§ DIRECTIONS
From the data that follows, print exactly the lines starting at the one containing "match i with" and ending at the one containing "(rnd : Random) (k : nat) : Board"; include both of them and nothing more.

§ TASK DATA
━━━

(** The Fisher-Yates loop of [fillBox], [for (let i = ...; i > 0; i--)];
    [k] counts the draws taken from the random stream so far. *)
Fixpoint shuffle (i : nat) (rnd : Random) (k : nat) (nums : list nat)
    : list nat * nat :=
  match i with
  | 0 => (nums, k)
  | S i' =>
      let j := randomBelow (i + 1) (rnd k) in
      shuffle i' rnd (S k) (swap nums i j)
  end.

(** [fillBox]: the second loop writes [nums[numIndex++]]. *)
Definition fillBox (board : Board) (rowStart colStart : nat)
    (rnd : Random) (k : nat) : Board * nat :=
  let '(nums, k') := shuffle 8 rnd k [1; 2; 3; 4; 5; 6; 7; 8; 9] in
  let '(board', _) :=
    foldl (λ '(b, numIndex) '(i, j),
             (setCell b (rowStart + i) (colStart + j) (nums !!! numIndex),
              S numIndex))
          (board, 0) (range2 3 3) in
  (board', k').

(** [fillDiagonalBoxes]: [box = 0, 3, 6]. *)
Definition fillDiagonalBoxes (board : Board) (rnd : Random) (k : nat)
    : Board * nat :=
  foldl (λ '(b, k') box, fillBox b box box rnd k') (board, k) [0; 3; 6].

(** [findEmptyCell] *)
Definition findEmptyCell (board : Board) : option Cell :=
  List.find (λ '(row, col), cell board row col =? 0) (range2 9 9).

━━━

§ SOLUTION FOR THIS PROBLEM
  match i with
  | 0 => (nums, k)
  | S i' =>
      let j := randomBelow (i + 1) (rnd k) in
      shuffle i' rnd (S k) (swap nums i j)
  end.

(** [fillBox]: the second loop writes [nums[numIndex++]]. *)
Definition fillBox (board : Board) (rowStart colStart : nat)
    (rnd : Random) (k : nat) : Board * nat :=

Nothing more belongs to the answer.